After participating in a 10-day Life Saving Skills (LSS) training designed to build the capacity of midwives in identifying and treating pregnancy related complications and emergencies, Ms Opoku became convinced about the importance of infection control in saving a woman’s life during childbirth and returned to her base to make a difference.

The training, facilitated by experienced doctors and midwives, was organised for midwives in the Bono East Region by the Ghana Health Service under the United Nations

Joint Programme on Empowering Adolescent Girls, being implemented by the United Nations Population Fund (UNFPA) with financial support by the Canadian government.
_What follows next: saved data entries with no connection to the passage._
Definition mirror_of (b : pbuf) (off k : Z) : pbuf := Pbuf None (payload b + off) k k (u8 PBUF_REF) PBUF_FLAG_IS_CUSTOM 1 NETIF_NO_INDEX.

Lemma alloced_custom_ok pcr b off k s : 0 ≤ k →
  pbuf_alloced_custom PBUF_RAW k PBUF_REF pcr (payload b + off) k s = (Some pcr, putp pcr (mirror_of b off k) s).
Proof.
  intros Hk. unfold pbuf_alloced_custom. change (LWIP_MEM_ALIGN_SIZE (u16 PBUF_RAW)) with 0. rewrite Z.add_0_l, Z.ltb_irrefl, Z.add_0_r.
  unfold pbuf_init_alloced_pbuf, mirror_of. destruct (payload b + off =? 0) eqn:E; breflect; cbn [negb]; [by rewrite E|done].
Qed.

(** The struct is there, but not yet in the fragment. *)
Lemma mirror_made m O s L r rq R a b off k pcr a' : building m O s L r rq R → (a, b) ∈ l0 → a ∉ O → m ≤ 254 →
  0 ≤ off → 0 < k → off + k ≤ len b → L !! pcr = None → al_ok a' (<[pcr := SrcCustom]> L) →
  let s1 := putp pcr (mirror_of b off k) (on_ip (set_am a') s) in
  ∃ s2, pbuf_ref (Some a) s1 = Ok s2 ∧ dat s2 = dat s ∧ rest (al s2) = rest (al s) ∧
    let s3 := on_ip (λ m, set_original (<[pcr := a]> (original m)) m) s2 in
    core m (O ++ [a]) s3 (<[pcr := SrcCustom]> L) ∧ chain (pb s3) (Some r) ((r, rq) :: R) ∧
    pb s3 !! pcr = Some (mirror_of b off k) ∧ Forall2 (mirror s3 (<[pcr := SrcCustom]> L)) (R ++ [(pcr, mirror_of b off k)]) (O ++ [a]) ∧
    pcr ∉ ((r, rq) :: R).*1.
Proof.
  intros Hbu Hin HaO Hm Hoff Hk Hle Hfresh Hal. pose proof Hbu as [Hcore Hch Hl [nn Hblk] Hcu Hr1 Hnew Hmi HO].
  pose proof (co_ok _ _ _ _ Hcore) as Hok. pose proof (pstate_fresh _ _ _ Hok Hfresh) as Hpf.
  assert (Hpn : pcr ∉ (l0 ++ F).*1).
  { intros (x & Hx & Hx')%list_elem_of_fmap. pose proof (core_blocks _ _ _ _ Hcore) as Hb. rewrite Forall_forall in Hb.
    destruct (Hb _ Hx') as [y Hy]. rewrite <-Hx, Hfresh in Hy. done. }
  assert (HpM : ∀ x, x ∈ (r, rq) :: R → x.1 ≠ pcr).
  { intros [e x] Hx. pose proof (chain_lookup _ _ _ _ _ Hch Hx) as Hx'. cbn [fst]. intros ->. congruence. }
  destruct (core_in _ _ _ _ _ Hcore Hin) as (r0 & Ha & Hr0). cbn [fst snd] in *. rewrite (pend_out a O) in Hr0 by done.
  assert (Hapcr : a ≠ pcr) by (intros ->; congruence).
  unfold pbuf_ref. assert (Hget : getp a (putp pcr (mirror_of b off k) (on_ip (set_am a') s)) = Ok (with_ref r0 b)).
  { apply getp_some. cbn [putp on_ip set_al pb]. by rewrite lookup_insert_ne. }
  rewrite Hget. cbn [mbind res_bind ref with_ref]. rewrite u8_id by ulia. replace (0 <? r0 + 1) with true by lia. cbn [LWIP_ASSERT mbind res_bind].
  eexists. split; [done|]. split; [done|]. split; [done|]. cbn zeta. split_and!.
  - assert (Hc1 : core m O (putp pcr (mirror_of b off k) (on_ip (set_am a') s)) (<[pcr := SrcCustom]> L)).
    { eapply core_frame; [exact Hcore| |apply (co_mapped _ _ _ _ Hcore)| |apply (co_content _ _ _ _ Hcore)].
      - apply (init_ok s L (set_am a' (al s)) pcr (payload b + off) k k PBUF_REF PBUF_FLAG_IS_CUSTOM SrcCustom); done.
      - intros e He. assert (e ≠ pcr) by (intros ->; done). cbn [putp on_ip set_al pb]. rewrite !lookup_insert_ne by done. done. }
    assert (Hc2 : core m (O ++ [a]) (putp a (with_ref (r0 + 1) b) (putp pcr (mirror_of b off k) (on_ip (set_am a') s))) (<[pcr := SrcCustom]> L)).
    { eapply core_ref; [exact Hc1|done| |].
      - rewrite (pend_in a) by set_solver. lia.
      - intros e He. unfold pend. destruct (decide (e ∈ O ++ [a])) as [Hi|Hi], (decide (e ∈ O)); try done; set_solver. }
    eapply core_frame; [exact Hc2|apply Hc2|apply (co_mapped _ _ _ _ Hc2)|done|apply (co_content _ _ _ _ Hc2)].
  - eapply chain_frame; [|exact Hch]. intros e (x & -> & Hx)%list_elem_of_fmap. cbn [putp on_ip set_al pb].
    rewrite !lookup_insert_ne; [done|apply not_eq_sym; by apply HpM|]. intros Hae. apply (building_disj _ _ _ _ _ _ _ _ Hbu Hx).
    rewrite <-Hae, fmap_app. apply elem_of_app. left. by apply (list_elem_of_fmap_2 fst l0 (a, b)).
  - cbn [putp on_ip set_al pb]. rewrite lookup_insert_ne by done. by rewrite lookup_insert_eq.
  - apply Forall2_app; [|constructor; [|constructor]].
    + eapply mirrors_ext; [exact Hmi|]. intros x Hx. assert (x.1 ≠ pcr) by (apply HpM; by right).
      split; [by rewrite lookup_insert_ne|]. cbn. by rewrite lookup_insert_ne.
    + split; cbn [fst snd]; try done; [by rewrite lookup_insert_eq|cbn; by rewrite lookup_insert_eq|]. exists b. split; [done|]. simpl. lia.
  - intros (x & Hx & Hx')%list_elem_of_fmap. by apply (HpM x).
Qed.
“During our discussions and practical lessons on infection control, I realised that I cannot compromise the infection control standards if I have to save lives. Nkwaeso Health Centre does not have an autoclave to sterilise equipment so I improvised a steriliser using an aluminium bowl with a very tight lid and a source of fire to decontaminate the equipment.”

 

The improvised steriliser, showing instruments ready for sterilisation

Training

Ms Opoku said she and the other midwives were trained in Focus Ante natal Care (FANC), Intermittent Preventive Therapy (IPT) using Sulphadoxine Pyrimethamine (SP) to prevent malaria in pregnancy, use of the partograph to record the progress of labour, anaemia in pregnancy and nutrition counselling to improve intake of Iron, folate and vitamin rich foods.
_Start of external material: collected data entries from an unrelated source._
(** What icmp_input does with the request: it is answered if it should and there is memory
    for a copy, should one be needed; it is released, up to a reference the link layer has
    taken to a reply (a reply that is cut into fragments is not accounted for); the structs
    [F] of others, the interfaces and the variables stay. *)
Definition icmp_outcome s s' p b l F hdr c inp ii ci : Prop :=
  let g := ip_data (al s) in
  let reply := echo_reply (zlen hdr) (current_iphdr_dest g) (current_iphdr_src g) (hdr ++ c) in
  excl s' F ∧ keeps F (dat s) (dat s') ∧ calm s s' ∧
  if answerable b ci (current_iphdr_dest g) c
  then (∃ e, sent_as inp (current_iphdr_src g) (mtu ii) reply e s s' ∧
             ∀ K : LinkKeeps A P N W, too_large (mtu ii) reply = false → accounted s s' (p :: l.*1)) ∨
       header_fits p (zlen hdr + 14) b false = false ∧ log s' = log s ∧ pb s' = without (pb s) (p :: l.*1)
  else log s' = log s ∧ pb s' = without (pb s) (p :: l.*1).

Lemma drop_silent s p b l F hdr c inp ii ci : excl s (((p, b) :: l) ++ F) → linked (Some p) ((p, b) :: l) →
  answerable b ci (current_iphdr_dest (ip_data (al s))) c = false → ∃ s', icmp_drop p s = Ok s' ∧ icmp_outcome s s' p b l F hdr c inp ii ci.
Proof.
  intros Hx Hl Ha. destruct (drop_ok s p ((p, b) :: l) F Hx Hl) as (s' & Hr & Hx' & Hd & Hrest & Hgone). exists s'. unfold icmp_outcome. rewrite Ha, Hd.
  split_and!; try done; [|by apply rest_log]. exists (link (al s)). by rewrite Hrest.
Qed.

Lemma icmp_echo_ok s p b l F hdr c inp ii cur ci : request s p b l F hdr c → 20 ≤ zlen hdr → 4 ≤ len b → Forall is_u8 c →
  current_netif (ip_data (al s)) = Some cur → ifs (net (al s)) !! cur = Some ci → ifs (net (al s)) !! inp = Some ii →
  is_u32 (current_iphdr_src (ip_data (al s))) → nth 0 c 0 = ICMP_ECHO →
  let g := ip_data (al s) in let reply := echo_reply (zlen hdr) (current_iphdr_dest g) (current_iphdr_src g) (hdr ++ c) in can_cut (mtu ii) reply →
  ∃ s', icmp_echo p inp (zlen hdr) (payload b - zlen hdr) s = Ok s' ∧ icmp_outcome s s' p b l F hdr c inp ii ci.
Proof.
  intros Hrq Hh Hlb Hu8 Hcur Hci Hii Hu32 Hty g reply Hcut. destruct (request_parts _ _ _ _ _ _ _ Hrq) as (Hx & Hlen & Htot & Hmax & Hm & Hc).
  pose proof Hrq as [Hb _ Hl _ _ _ _].
  pose proof (drop_silent s p b l F hdr c inp ii ci Hx Hl) as Hdrop. fold g in Hdrop.
  unfold icmp_outcome in Hdrop |- *. fold g in Hdrop |- *. fold reply in Hdrop |- *. unfold answerable in Hdrop |- *. rewrite Hty, Z.eqb_refl in Hdrop |- *. replace (4 <=? len b) with true in Hdrop |- * by lia. unfold icmp_echo. cbn [andb] in Hdrop |- *. fold g.
  destruct (ip4_addr_ismulticast (current_iphdr_dest g)); [by apply Hdrop|]. cbn [negb andb] in Hdrop |- *.
  change (current_netif g) with (current_netif (ip_data (al s))). rewrite Hcur. cbn [deref mbind res_bind]. unfold getn. rewrite Hci. cbn [deref mbind res_bind].
  destruct (ip4_addr_isbroadcast (current_iphdr_dest g) (base ci)); [by apply Hdrop|]. cbn [negb andb] in Hdrop |- *.
  rewrite (getp_some _ _ _ Hb). cbn [mbind res_bind]. rewrite Htot. change SIZEOF_ICMP_ECHO_HDR with 8.
  destruct (zlen c <? 8) eqn:E8; breflect; [replace (8 <=? zlen c) with false in Hdrop |- * by lia; by apply Hdrop|]. replace (8 <=? zlen c) with true in Hdrop |- * by lia. cbn [andb] in Hdrop |- *.
  rewrite (inet_chksum_pbuf_ok s (Some p) ((p, b) :: l) c) by (done || by eapply excl_chain). cbn [mbind res_bind].
  destruct (oc (wsum c) =? 65535) eqn:Eo; breflect; [rewrite Eo|replace (65535 - oc (wsum c) =? 0) with false by lia; by apply Hdrop]. cbn [Z.sub Z.add Z.opp Z.pos_sub Pos.pred_double Z.eqb negb].
  destruct (make_room_ok s p b l F hdr c Hrq Hh Hlb ltac:(lia)) as (r & s1 & -> & Hrest & Hk & Hr). cbn [mbind res_bind].
  assert (Hcalm1 : calm s s1) by (exists (link (al s)); by rewrite Hrest). assert (Hal1 : net (al s1) = net (al s) ∧ ip_data (al s1) = ip_data (al s)).
  { unfold rest in Hrest. by injection Hrest as -> _ _ _ -> _. }
  destruct Hal1 as [Hn1 Hg1]. pose proof (rest_log s s1 Hrest) as Hlog1. destruct r as [p'|].
  2: { destruct Hr as (Hf & Hx' & Hgone). exists s1. split_and!; try done. right. by split. }
  destruct Hr as (l' & (b' & Hb' & Hx' & Hl' & Hlen' & Hc' & Hlb' & Hf') & Hdom).
  destruct (echo_sent s1 p' b' l' F (hdr ++ c) (zlen hdr) (current_iphdr_dest g) inp ii) as (e & s' & -> & Hx2 & Hk2 & Hcalm2 & Hs & Hacc); try done; try (by rewrite ?Hn1, ?Hg1).
  exists s'. split_and!; [done|done|by eapply keeps_trans|by eapply calm_trans|]. left. exists e. rewrite Hg1 in Hs, Hacc. split; [eapply sent_as_log; [exact Hlog1|reflexivity|exact Hs]|].
  intros K Hsmall. exact (accounted_sub _ _ _ _ _ Hdom (Hacc K Hsmall)).
Qed.

(** Echo requests are answered.  Given a received packet with the IP header [hdr] and the ICMP message [c],
    which only icmp_input holds: an echo request with a correct checksum, addressed to one
    host, is answered by the same message with the addresses exchanged, the type "echo
    reply", a full time to live and cleared checksums, sent to the sender through the
    interface the request came from; everything else is dropped silently.  When there is no
    room for the link header in front of the request the answer is a copy of it, and then
    there may be none for lack of memory.  The packet is released: [icmp_outcome] says which
    structs are in use.  Nothing else that is held and no interface changes. *)
Theorem icmp_input_answers s p b l F hdr c inp ii cur ci : request s p b l F hdr c →
  IPH_HL_BYTES hdr = zlen hdr → 20 ≤ zlen hdr → Forall is_u8 c → current_ip4_header (ip_data (al s)) = payload b - zlen hdr →
  current_netif (ip_data (al s)) = Some cur → ifs (net (al s)) !! cur = Some ci → ifs (net (al s)) !! inp = Some ii →
  is_u32 (current_iphdr_src (ip_data (al s))) →
  let g := ip_data (al s) in let reply := echo_reply (zlen hdr) (current_iphdr_dest g) (current_iphdr_src g) (hdr ++ c) in can_cut (mtu ii) reply →
  ∃ s', icmp_input p inp s = Ok s' ∧ icmp_outcome s s' p b l F hdr c inp ii ci.
Proof.
  intros Hrq Hhl Hh Hu8 Hip Hcur Hci Hii Hu32 g reply Hcut. destruct (request_parts _ _ _ _ _ _ _ Hrq) as (Hx & Hlen & Htot & Hmax & Hm & Hc).
  pose proof Hrq as [Hb _ Hl _ _ _ _]. unfold icmp_input. cbn zeta. rewrite Hip. unfold ld8.
  assert (H0b : dat s !! (payload b - zlen hdr) = Some (nth 0 hdr 0)).
  { pose proof (mread_lookup _ _ _ _ O Hm ltac:(unfold zlen in *; lia)) as Hlk. rewrite Z.add_0_r in Hlk. rewrite Hlk.
    destruct (nth_lookup_or_length hdr 0 0) as [->|?]; [done|unfold zlen in *; lia]. }
  pose proof (drop_silent s p b l F hdr c inp ii ci Hx Hl) as Hdrop. fold g in Hdrop.
  rewrite H0b. cbn [deref mbind res_bind]. fold (IPH_HL hdr). fold (IPH_HL_BYTES hdr). rewrite Hhl. change IP_HLEN with 20.
  replace (zlen hdr <? 20) with false by lia. rewrite (getp_some _ _ _ Hb). cbn [mbind res_bind].
  destruct (len b <? 4) eqn:E4; breflect; [apply Hdrop; unfold answerable; by replace (4 <=? len b) with false by lia|].
  assert (Hty : dat s !! payload b = Some (nth 0 c 0)).
  { pose proof (content_lookup (dat s) [] p b l c 0 Hlen Hc ltac:(lia)) as Hlk. rewrite Z.add_0_r in Hlk. rewrite Hlk. change (Z.to_nat (bytes_in [] + 0)) with O.
    destruct (nth_lookup_or_length c 0 0) as [->|Hle]; [done|]. pose proof (content_length _ _ _ Hlen Hc) as Hz. cbn [bytes_in] in Hz.
    destruct Hlen as (_ & _ & _ & Hll%lens_ok_range). unfold zlen in Hz. lia. }
  rewrite Hty. cbn [deref mbind res_bind]. destruct (nth 0 c 0 =? ICMP_ECHO) eqn:Et; [apply Z.eqb_eq in Et|].
  - by apply icmp_echo_ok with (cur := cur) (l := l).
  - apply Hdrop. unfold answerable. rewrite Et. by rewrite andb_false_r.
Qed.


End echo.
Others were infection prevention, how to manage the various stages of labour, Prevention of Mother to Child Transmission (PMTCT) of AIDS, manual removal of retained placenta, episiotomy, hypertensive disorders in pregnancy, vacuum delivery and how to effectively use the Maternal and Child Health Record Book (MCHRB).

Objectives

Specifically, the objectives of the training was to train the midwives to be able to detect and manage high-risk conditions arising during pregnancy, whether medical, surgical or obstetrics.

It was also to equip them with skills to conduct safe delivery of a full term healthy baby with minimal stress or injury to mother and baby and to conduct proper management of the four stages of labour

The Deputy Director of Nursing Services, Public Health (DDNS-PH) in the region, Ms Judith Twumasi, said participants were taught how to recognise obstetric emergencies and the skills to manage them, prevention of Post-Partum Haemorrhage, a common cause of maternal deaths, Essential Newborn Care and helping babies breathe, breastfeeding a baby and recognising severe jaundice.

They further undertook practical lessons at the Sunyani Regional Hospital.

She indicated that the training should be an opportunity for participants to mentor and train other colleagues not present at the training.

Adolescent corner

The Physician Assistant at the Health centre, Ms Geda Kankam Afosaa, said teenage pregnancy in the area was high.

Aside the teenage pregnancies, the youth in the community also report to the health centre with Sexually Transmitted Infections (STIs), she added.

Ms Kankam Afosaa said the management of the health centre had created an adolescent friendly corner which provideds counselling and services to adolescents in the community.